§ **Supplied material**:
- Opening Delimiter -

Definition queryFilter (filename : bytes) (key : LookupKey) (timestamps : list LogTimestamp)
    (w : World) : World * result Crlite.Status :=
  let '(w, r) := readFilter filename w in
  (w,
   filterBytes ← wrap_err (fun err => Errorf "upki: reading filter %s: %w" [ABytes filename; AErr err]) r;
   filter ← wrap_err (fun err => Errorf "upki: parsing filter %s: %w" [ABytes filename; AErr err])
              (FromBytes filterBytes);
   RevocationFilter_Contains filter key timestamps).

(** What one turn of a loop of [checkOnce] does: continue with the local variables,
    or return a status and an error. *)
Notation turn := (World * (scan + result (Status * option error)))%type.

(** The body of the inner loop. *)
Definition query_one (key : LookupKey) (timestamps : list LogTimestamp) (filename : bytes)
    (w : World) (st : scan) : turn :=
  if decide (filename ∈ seen st) then (w, inl st) else
  let seen' := {[filename]} ∪ seen st in
  let '(w, r) := queryFilter filename key timestamps w in
  (w, match r with
      | Err err => inr (Ok (StatusNotCovered, Some err))
      | Panic => inr Panic
      | OutOfFuel => inr OutOfFuel
      | Ok Crlite.StatusRevoked => inr (Ok (StatusRevoked, None))
      | Ok Crlite.StatusGood => inl (mkScan true (queried st + 1) (notCovered st) seen')
      | Ok Crlite.StatusNotCovered =>
          inl (mkScan (notRevoked st) (queried st + 1) (notCovered st + 1) seen')
      | Ok Crlite.StatusNotEnrolled =>
          inl (mkScan (notRevoked st) (queried st + 1) (notCovered st) seen')
      end).

Fixpoint query_all (key : LookupKey) (timestamps : list LogTimestamp) (filenames : list bytes)
    (w : World) (st : scan) : turn :=
  match filenames with
  | [] => (w, inl st)
  | f :: fs =>
      match query_one key timestamps f w st with
      | (w, inl st) => query_all key timestamps fs w st
      | r => r
      end
  end.

Definition lookup_sct (idx : Index) (s : SCT) : result (list bytes) :=
  wrap_err (fun err => Errorf "upki: index lookup: %w" [AErr err])
    (Lookup idx (sct_LogID s) (sct_Timestamp s)).

(** The outer loop. *)
Fixpoint scan_scts (idx : Index) (key : LookupKey) (timestamps : list LogTimestamp)
    (scts : list SCT) (w : World) (st : scan) : turn :=
  match scts with
  | [] => (w, inl st)
  | s :: rest =>
      match lookup_sct idx s with
      | Ok filenames =>
          match query_all key timestamps filenames w st with
          | (w, inl st) => scan_scts idx key timestamps rest w st
          | r => r
          end
      | Err err => (w, inr (Ok (StatusNotCovered, Some err)))
      | Panic => (w, inr Panic)
      | OutOfFuel => (w, inr OutOfFuel)
      end
  end.

(** What follows the loops. *)
Definition conclude (st : scan) : Status * option error :=
  if notRevoked st then (StatusNotRevoked, None) else
  if (0 <? queried st) && (notCovered st =? queried st)
  then (StatusNotCovered, Some ErrInconsistentIndex)
  else (StatusNotCovered, None).

Definition checkOnce (c : Checker) (key : LookupKey) (scts : list SCT)
    (timestamps : list LogTimestamp) (w : World)
    : World * result (Status * option IndexRef * option error) :=
  match c_idx c with
  | None => (w, Ok (StatusNotCovered, None, Some errCheckerClosed))
  | Some r =>
      let '(w, t) := scan_scts (ref_index r) key timestamps scts w scan0 in
      (w, '(status, err) ← match t with inl st => Ok (conclude st) | inr res => res end;
          Ok (status, Some r, err))
  end.

(** [c.idx != stale], a comparison of pointers. *)
Definition same_ref (a b : option IndexRef) : bool :=
  bool_decide (ref_addr <$> a = ref_addr <$> b).

Definition reopenIndex (c : Checker) (stale : option IndexRef) (w : World)
    : World * Checker * result unit :=
  if negb (same_ref (c_idx c) stale) then (w, c, Ok tt) else
  match openIndex w with
  | (w, Ok idx) =>
      match c_idx c with
      | None => (w, c, Panic)
      | Some old => let '(w, _) := close_index old w in (w, mkChecker (Some idx), Ok tt)
      end
  | (w, Err err) => (w, c, Err err)
  | (w, Panic) => (w, c, Panic)
  | (w, OutOfFuel) => (w, c, OutOfFuel)
  end.

(** Whether [Check] returns what a pass returned instead of reopening the index. *)
Definition surfaces (err : option error) (reopens : Z) : bool :=
  match err with
  | None => true
  | Some e => negb (errors_Is e "file does not exist") || (reopens =? maxIndexReopens)
  end.

(** The retry loop of [Check]. *)
Fixpoint check_loop (fuel : nat) (reopens : Z) (c : Checker) (key : LookupKey)
    (scts : list SCT) (timestamps : list LogTimestamp) (w : World)
    : World * Checker * result (Status * option error) :=
  match fuel with
  | O => (w, c, OutOfFuel)
  | S fuel =>
      let '(w, r) := checkOnce c key scts timestamps w in
      match r with
      | Ok (status, idx, err) =>
          if surfaces err reopens then (w, c, Ok (status, err)) else
          match reopenIndex c idx w with
          | (w, c, Ok _) => check_loop fuel (reopens + 1) c key scts timestamps w
          | (w, c, Err rerr) =>
              (w, c, Ok (StatusNotCovered,
                 Some (Errorf "upki: reopening superseded index: %w" [AErr rerr])))
          | (w, c, Panic) => (w, c, Panic)
          | (w, c, OutOfFuel) => (w, c, OutOfFuel)
          end
      | Err e => (w, c, Err e)
      | Panic => (w, c, Panic)
      | OutOfFuel => (w, c, OutOfFuel)
      end
  end.

Definition check_key (leaf issuer : Certificate) (serial : bytes) : LookupKey :=
  NewKey (sha256_Sum256 (RawSubjectPublicKeyInfo issuer)) serial.
Definition check_timestamps (scts : list SCT) : list LogTimestamp :=
  map (fun s => mkLogTimestamp (sct_LogID s) (sct_Timestamp s)) scts.

(** The statements of [Check] before the loop: an early return, or the loop's inputs. *)
Definition check_inputs (chain : list Certificate)
    : (Status * option error) + result (LookupKey * list SCT) :=
  match chain with
  | leaf :: issuer :: _ =>
      match EmbeddedSCTs leaf with
      | Err err => inl (StatusNotCovered, Some (Errorf "upki: extracting SCTs: %w" [AErr err]))
      | Panic => inr Panic
      | OutOfFuel => inr OutOfFuel
      | Ok [] => inl (StatusNotCovered, None)
      | Ok scts =>
          match RawSerial leaf with
          | Err err => inl (StatusNotCovered, Some (Errorf "upki: extracting serial: %w" [AErr err]))
          | Panic => inr Panic
          | OutOfFuel => inr OutOfFuel
          | Ok serial => inr (Ok (check_key leaf issuer serial, scts))
          end
      end
  | _ => inl (StatusNotCovered, Some ErrChainTooShort)
  end.

Definition Checker_Check (c : Checker) (chain : list Certificate) (w : World)
    : World * Checker * result (Status * option error) :=
  match check_inputs chain with
  | inl ret => (w, c, Ok ret)
  | inr (Ok (key, scts)) => check_loop 3 0 c key scts (check_timestamps scts) w
  | inr (Err e) => (w, c, Err e)
  | inr Panic => (w, c, Panic)
  | inr OutOfFuel => (w, c, OutOfFuel)
  end.

(** The package function [Check], its deferred [Close] included. *)
Definition Check (chain : list Certificate) (w : World)
    : World * result (Status * option error) :=
  match NewCheckerWith w with
  | (w, Err err) => (w, Ok (StatusNotCovered, Some err))
  | (w, Panic) => (w, Panic)
  | (w, OutOfFuel) => (w, OutOfFuel)
  | (w, Ok c) =>
      let '(w, c, r) := Checker_Check c chain w in
      let '(w, _, _) := Close c w in (w, r)
  end.

End Operations.

(** ** Specification *)

(** The handles open after the calls [w], numbered from [n], given those open before;
    [None] if a handle was closed that was not open. *)
Fixpoint open_after (w : World) (n : nat) (open : gset nat) : option (gset nat) :=
  match w with
  | [] => Some open
  | IndexOpened true :: w => open_after w (S n) ({[n]} ∪ open)
  | FilterOpened _ true :: w => open_after w (S n) ({[n]} ∪ open)
  | Closed h :: w => if decide (h ∈ open) then open_after w (S n) (open ∖ {[h]}) else None
  | IndexOpened false :: w => open_after w (S n) open
  | FilterOpened _ false :: w => open_after w (S n) open
  end.
Definition live (w : World) : option (gset nat) := open_after w 0 ∅.

(** The handle a checker owns. *)
Definition owns (c : Checker) : gset nat :=
  match c_idx c with Some r => {[ref_addr r]} | None => ∅ end.

(** The index object of a reference is well formed and owns the reader it came with. *)
Record wf_ref (r : IndexRef) : Prop := {
  wfr_index : UpkiIndex.wf_index (ref_index r);
  wfr_closer : exists err, closer (ref_index r) = Some (mkCloser (ref_addr r) err)
}.
Definition wf_checker (c : Checker) : Prop := forall r, c_idx c = Some r -> wf_ref r.
(** The index that lists the published filters with their own coverage. *)
Definition index_of (ps : list published) : IndexEncode.Index :=
  mkTestIndex (map (fun p => mkIndexFilter (p_name p) (Coverages (p_filter p))) ps).

Definition files_of (ps : list published) (name : bytes) : option bytes :=
  p_data <$> List.find (fun p => bool_decide (p_name p = name)) ps.

Definition published_names (ps : list published) : list bytes := map p_name ps.

(** Distinct names, and every file is what the builder wrote for its description. *)
Record wf_published {B : Builder} {R : RandSource} {S : SortFunc block_le}
    (ps : list published) : Prop := {
  wp_names : NoDup (map p_name ps);
  wp_encodable : Forall (fun p => encodable (p_filter p)) ps;
  wp_built : Forall (fun p => exists rng, Filter_Bytes (p_filter p) rng = Ok (p_data p)) ps;
  wp_index : encodable_index (index_of ps)
}.

(** The filters that cover one of the certificate's SCTs. *)
Definition in_force (ps : list published) (scts : list SCT) (f : ClubcardEncode.Filter) : Prop :=
  exists p, p ∈ ps /\ p_filter p = f /\ Exists (covered f) (check_timestamps scts).

(** What a description says of an issuer's serial. *)
Definition enrolled (f : ClubcardEncode.Filter) (id : bytes) : Prop := id ∈ map SpkiHash (Issuers f).
#[global] Instance enrolled_dec f id : Decision (enrolled f id).
Proof. unfold enrolled. apply _. Defined.
Definition lists_revoked (f : ClubcardEncode.Filter) (id serial : bytes) : Prop :=
  exists iss, iss ∈ Issuers f /\ SpkiHash iss = id /\ serial ∈ Revoked iss.
Definition lists_notRevoked (f : ClubcardEncode.Filter) (id serial : bytes) : Prop :=
  exists iss, iss ∈ Issuers f /\ SpkiHash iss = id /\ serial ∈ NotRevoked iss.

(** ** Lemmas *)
Lemma files_of_in ps p : NoDup (map p_name ps) -> p ∈ ps -> files_of ps (p_name p) = Some (p_data p).
Proof.
  intros Hn Hp. unfold files_of. induction ps as [|q ps IH]; [by apply elem_of_nil in Hp|].
  simpl in *. apply NoDup_cons in Hn as [Hq Hn].
  apply elem_of_cons in Hp as [->|Hp]; [by rewrite bool_decide_true|].
  rewrite bool_decide_false; [by apply IH|]. intros E. apply Hq. rewrite E.
  apply list_elem_of_In, in_map, list_elem_of_In, Hp.
Qed.

Lemma files_of_Some ps name d : files_of ps name = Some d -> exists p, p ∈ ps /\ p_name p = name /\ p_data p = d.
Proof.
  unfold files_of. intros (p & Hf & ->)%fmap_Some. apply find_some in Hf as [Hin He].
  apply bool_decide_eq_true in He. exists p. split; [by apply list_elem_of_In|by split].
Qed.

Lemma files_of_None ps name : files_of ps name = None -> name ∉ published_names ps.
Proof.
  unfold files_of, published_names. intros Hf%fmap_None Hin.
  apply list_elem_of_In, in_map_iff in Hin as (p & <- & Hp).
  apply (find_none _ _ Hf) in Hp. by rewrite bool_decide_true in Hp.
Qed.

- Closing Delimiter -

§ **What you are asked to do**: Each line in the data that holds the string "stale" should be found and copied.

§ **Exercise response**:
(** [c.idx != stale], a comparison of pointers. *)
Definition reopenIndex (c : Checker) (stale : option IndexRef) (w : World)
  if negb (same_ref (c_idx c) stale) then (w, c, Ok tt) else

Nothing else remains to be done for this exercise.